YOUR INSTRUCTIONS: What lines below contain the string "DataFrame"? List them all.

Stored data
(** [save_results]: returns the disk and what was printed. *)
Definition save_results (file_path : string) (disk : gmap string DataFrame)
  : gmap string DataFrame * list string :=
  match disk !! file_path with
  | Some artifact =>
      match disk !! RESULTS_DF with
      | Some store => (<[RESULTS_DF := store ++ artifact]> disk, [])
      | None => (<[RESULTS_DF := artifact]> disk, [])
      end
  | None => (disk, [(file_path ++ " doesn't exist!")%string])
  end.

(** The rows of the store, none when the file is absent. *)
Definition store_rows (disk : gmap string DataFrame) : DataFrame :=
  match disk !! RESULTS_DF with Some df => df | None => [] end.

(** The rows of the artifact at a path. *)
Definition artifact_rows (disk : gmap string DataFrame) (file_path : string)
  : DataFrame :=
  match disk !! file_path with Some df => df | None => [] end.

(** Merging a sequence of artifacts, one after the other. *)
Definition save_all (file_paths : list string) (disk : gmap string DataFrame)
  : gmap string DataFrame :=
  fold_left (fun d file_path => fst (save_results file_path d)) file_paths disk.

PROBLEM SOLUTION:
Definition save_results (file_path : string) (disk : gmap string DataFrame)
  : gmap string DataFrame * list string :=
Definition store_rows (disk : gmap string DataFrame) : DataFrame :=
Definition artifact_rows (disk : gmap string DataFrame) (file_path : string)
  : DataFrame :=
Definition save_all (file_paths : list string) (disk : gmap string DataFrame)
  : gmap string DataFrame :=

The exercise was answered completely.